*What to do*
Both the line below containing "intros Ho [Hdev" and the line containing "cbv zeta. destruct", along with every line between them, should be repeated exactly; no other line belongs in the answer.

*Dataset content*
(** Storing a block of a file changes that block's bytes and nothing else. *)
Lemma store_block_file sb v d k x :
  inode_ok sb v d -> bitmap_ok sb v -> 0 <= k < MAXFILE -> baddr v d k <> 0 ->
  let v' := fset v (baddr v d k) x in
  inode_ok sb v' d /\ bitmap_ok sb v' /\
  (forall k', baddr v' d k' = baddr v d k') /\
  (forall b, 0 <= b < sb_size sb -> allocated sb v' b = allocated sb v b) /\
  (forall i, 0 <= i < sb_ninodes sb -> v' (IBLOCK i sb) = v (IBLOCK i sb)) /\
  (forall i, 0 <= i < MAXFILE * BSIZE ->
     fbyte v' d i = if i / BSIZE =? k then byte_at x (i mod BSIZE) else fbyte v d i).
Proof.
  intros H Hbm Hk Hne v'. set (r := baddr v d k) in *.
  destruct (io_data _ _ _ H k Hk Hne) as (_ & _ & Hres). fold r in Hres.
  assert (Hba : forall k', baddr v' d k' = baddr v d k').
  { intros k'. apply baddr_ext. intros Hi. unfold v'. rewrite fset_ne; [done|].
    apply not_eq_sym. by apply (io_ind_ne _ _ _ H). }
  assert (Hall : forall b, 0 <= b < sb_size sb -> allocated sb v' b = allocated sb v b).
  { intros b Hb. apply allocated_same; [done|]. unfold v'. rewrite fset_ne; [done|].
    intros E. apply Hres. rewrite <- E. right. right. left. by exists b. }
  split_and!; try done.
  - destruct H as [H1 H2 H3 H4 H5 H6 H7]. split; try done.
    + intros k'. rewrite Hba. intros. eapply datablk_ext; [by apply H3|]. rewrite Hall; [done|].
      destruct (H3 k') as (? & _); [done|done|lia].
    + intros Hi. eapply datablk_ext; [by apply H4|]. rewrite Hall; [done|]. destruct (H4 Hi) as (? & _). lia.
    + intros k1 k2. rewrite !Hba. apply H5.
    + intros k1. rewrite Hba. apply H6.
    + intros k1. rewrite Hba. apply H7.
  - intros n Hn Hr. rewrite Hall by done. by apply Hbm.
  - intros i Hi. unfold v'. rewrite fset_ne; [done|]. intros E. apply Hres. rewrite <- E.
    right. right. right. by exists i.
  - intros i Hi. rewrite !fbyte_block, !Hba. pose proof (block_in_file i Hi) as Hki.
    destruct (Z.eqb_spec (i / BSIZE) k) as [->|Hne'].
    + fold r. destruct (Z.eqb_spec r 0); [done|]. unfold v'. by rewrite fset_eq.
    + destruct (Z.eqb_spec (baddr v d (i / BSIZE)) 0); [done|]. unfold v'. rewrite fset_ne; [done|].
      intros E. apply Hne'. by apply (io_inj _ _ _ H).
Qed.

(** The file after [l] has been written at [off]. *)
Record written (sb : superblock) (v : Z -> list Z) (d : dinode) (off : Z) (l : list Z)
    (v' : Z -> list Z) (d' : dinode) : Prop := {
  wr_ok : inode_ok sb v' d';
  wr_map : bitmap_ok sb v';
  wr_bytes : forall i, 0 <= i < MAXFILE * BSIZE -> fbyte v' d' i =
    if decide (off <= i < off + Z.of_nat (length l)) then byte_at l (i - off) else fbyte v d i;
  wr_full : forall k, 0 <= k -> k * BSIZE < off + Z.of_nat (length l) -> baddr v' d' k <> 0;
  wr_meta : d' = set_d_addrs (d_addrs d') d;
  wr_alloc : forall b, 0 <= b < sb_size sb -> allocated sb v b = true -> allocated sb v' b = true;
  wr_inode : forall i, 0 <= i < sb_ninodes sb -> v' (IBLOCK i sb) = v (IBLOCK i sb);
  wr_other : forall n, datablk sb v n -> foreign v d n -> v' n = v n /\ foreign v' d' n;
}.

Lemma written_nil sb v d off :
  inode_ok sb v d -> bitmap_ok sb v -> off <= d_size d -> written sb v d off [] v d.
Proof.
  intros H Hbm Hoff. split; try done.
  - intros i Hi. simpl. by rewrite decide_False by lia.
  - intros k Hk Hlt. apply H; [done|]. simpl in Hlt. lia.
  - by destruct d.
Qed.

(** Growing, as [bmap] does, keeps what was written. *)
Lemma written_grown sb v d off l v1 d1 v2 d2 :
  0 <= off -> off + Z.of_nat (length l) <= MAXFILE * BSIZE ->
  written sb v d off l v1 d1 -> grown sb v1 d1 v2 d2 -> written sb v d off l v2 d2.
Proof.
  intros Hoff Hmax [A1 A2 A3 A4 A5 A6 A7 A8] [B1 B2 B3 B4 B5 B6 B7 B8 B9]. split; auto.
  - intros i Hi. rewrite B3 by done. auto.
  - intros k Hk Hlt. rewrite B4; [auto| |auto]. sizes. lia.
  - rewrite B6, A5. by destruct d.
  - intros i Hi. rewrite B8 by done. auto.
  - intros n Hd Hf. destruct (A8 n Hd Hf) as [E F].
    destruct (B9 n) as [E' F']; [|done|by rewrite E', E].
    eapply datablk_ext; [done|]. apply A6. destruct Hd as (? & _). lia.
Qed.

(** The next chunk goes into one block. *)
Lemma written_chunk sb v d off L tot m v1 d1 :
  let cur := off + Z.of_nat tot in
  let r := baddr v1 d1 (cur / BSIZE) in
  let x := list_inserts (Z.to_nat (cur mod BSIZE)) (take m (drop tot L)) (v1 r) in
  0 <= off -> off + Z.of_nat (length L) <= MAXFILE * BSIZE -> (tot + m <= length L)%nat -> (0 < m)%nat ->
  cur mod BSIZE + Z.of_nat m <= BSIZE -> (forall n, block_ok (v1 n)) ->
  written sb v d off (take tot L) v1 d1 -> r <> 0 ->
  written sb v d off (take (tot + m) L) (fset v1 r x) d1.
Proof.
  intros cur r x Hoff Hmax Htm Hm Hc Hbl HW Hr.
  assert (Hcur : 0 <= cur < MAXFILE * BSIZE) by (unfold cur; lia).
  pose proof (block_in_file cur Hcur) as Hk. assert (0 <= cur mod BSIZE) by (unfold BSIZE; Z.div_mod_to_equations; lia).
  destruct HW as [A1 A2 A3 A4 A5 A6 A7 A8].
  destruct (store_block_file sb v1 d1 (cur / BSIZE) x A1 A2 Hk Hr) as (B1 & B2 & B3 & B4 & B5 & B6).
  fold r in B1, B2, B3, B4, B5, B6. rewrite length_take in A3, A4.
  assert (Hl1 : length (take m (drop tot L)) = m) by (rewrite length_take, length_drop; lia).
  split; auto.
  - intros i Hi. rewrite B6, length_take, A3 by done. rewrite !Nat.min_l in * by lia.
    assert (Hby : forall j n, 0 <= j < Z.of_nat n -> byte_at (take n L) j = byte_at L j).
    { intros j n Hj. unfold byte_at. by rewrite lookup_take_lt by lia. }
    destruct (Z.eqb_spec (i / BSIZE) (cur / BSIZE)) as [E|E].
    + unfold x. rewrite byte_at_inserts by (done || unfold BSIZE in *; Z.div_mod_to_equations; lia).
      rewrite Hl1, Z2Nat.id by done.
      assert (Hmod : i mod BSIZE = cur mod BSIZE + (i - cur)) by (unfold BSIZE in *; Z.div_mod_to_equations; lia).
      rewrite Hmod. destruct (decide (cur <= i < cur + Z.of_nat m)) as [Hin|Hout].
      * rewrite (decide_True (P := _ <= _ < _)) by lia.
        rewrite (decide_True (P := off <= i < off + Z.of_nat (tot + m))) by (unfold cur in *; lia).
        rewrite Hby by (unfold cur in *; lia). unfold byte_at. rewrite lookup_take_lt, lookup_drop by lia.
        do 2 f_equal. unfold cur in *. lia.
      * rewrite (decide_False (P := _ <= _ < _)) by lia.
        specialize (A3 i Hi). rewrite fbyte_block, E in A3. fold r in A3.
        destruct (Z.eqb_spec r 0); [done|]. rewrite <- Hmod, A3.
        unfold cur in *. case_decide.
        -- rewrite decide_True by lia. rewrite !Hby by lia. done.
        -- by rewrite decide_False by lia.
    + assert (~ (cur <= i < cur + Z.of_nat m)).
      { intros Hin. apply E. destruct (chunk_block cur (Z.of_nat m) (i - cur)) as [E' _]; [lia|lia|done|].
        by replace (cur + (i - cur)) with i in E' by lia. }
      unfold cur in *. case_decide.
      * rewrite decide_True by lia. rewrite !Hby by lia. done.
      * by rewrite decide_False by lia.
  - intros k Hk0 Hlt. rewrite B3. rewrite length_take, Nat.min_l in * by lia.
    destruct (decide (k * BSIZE < off + Z.of_nat tot)); [apply A4; lia|].
    assert (k = cur / BSIZE) as ->; [|done].
    unfold cur, BSIZE in *. Z.div_mod_to_equations; lia.
  - intros b Hb Ha. rewrite B4 by done. auto.
  - intros i Hi. rewrite B5 by done. auto.
  - intros n Hd Hf. destruct (A8 n Hd Hf) as [E (F1 & F2 & F3)].
    rewrite fset_ne by (apply not_eq_sym, F3; done). split; [done|]. split_and!; try done.
    intros k' Hk'. rewrite B3. auto.
Qed.

Section files.
Context `{KE : KernelEnd, PL : Platform} {UR : UartReady} {UM : UserMem}.

(** * [readi] *)

(** [bmap] of a block the file has. *)
Lemma bmap_found s v P ip d bn Q :
  op s v ∅ P ∅ -> inode_at s ip d -> inode_ok (k_sb s) v d -> 0 <= bn < MAXFILE ->
  (size P < NBUF)%nat -> baddr v d bn <> 0 ->
  (forall s', op s' v ∅ P ∅ -> keeps s s' -> Q (baddr v d bn) s') -> wp (bmap ip bn) s Q.
Proof.
  intros Ho [Hdev Hd] HI Hbn HP Hne HQ. unfold bmap, the_inode. apply wp_bind, wp_gets. rewrite Hd, Hdev.
  unfold baddr in Hne, HQ. destruct (Z.ltb_spec bn NDIRECT).
  { destruct (Z.eqb_spec (get_addr bn d) 0); [done|]. apply wp_ret, HQ; [done|reflexivity]. }
  cbv zeta. destruct (Z.eqb_spec (get_addr NDIRECT d) 0); [done|].
  destruct (Z.ltb_spec (bn - NDIRECT) NINDIRECT); [|unfold MAXFILE in *; lia].
  apply wp_bind, wp_ret. apply wp_bind. eapply op_bread; [done|done|right; rewrite map_size_empty; lia|].
  intros bp s1 _ H1 K1. apply wp_bind. eapply op_bdata; [done|apply lookup_insert_eq|].
  destruct (Z.eqb_spec (get32 (v (get_addr NDIRECT d)) (Z.to_nat (4 * (bn - NDIRECT)))) 0); [done|].
  apply wp_bind, wp_ret, wp_bind. eapply op_brelse; [exact H1|apply lookup_insert_eq|done|].
  intros s2 H2 K2. rewrite delete_insert_id in H2 by done. apply wp_ret, HQ; [done|by rewrite K1].
Qed.

Lemma keeps_inode_at s s' ip d : k_itable s' = k_itable s -> inode_at s ip d -> inode_at s' ip d.
Proof. unfold inode_at. by intros ->. Qed.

*Your response*
  intros Ho [Hdev Hd] HI Hbn HP Hne HQ. unfold bmap, the_inode. apply wp_bind, wp_gets. rewrite Hd, Hdev.
  unfold baddr in Hne, HQ. destruct (Z.ltb_spec bn NDIRECT).
  { destruct (Z.eqb_spec (get_addr bn d) 0); [done|]. apply wp_ret, HQ; [done|reflexivity]. }
  cbv zeta. destruct (Z.eqb_spec (get_addr NDIRECT d) 0); [done|].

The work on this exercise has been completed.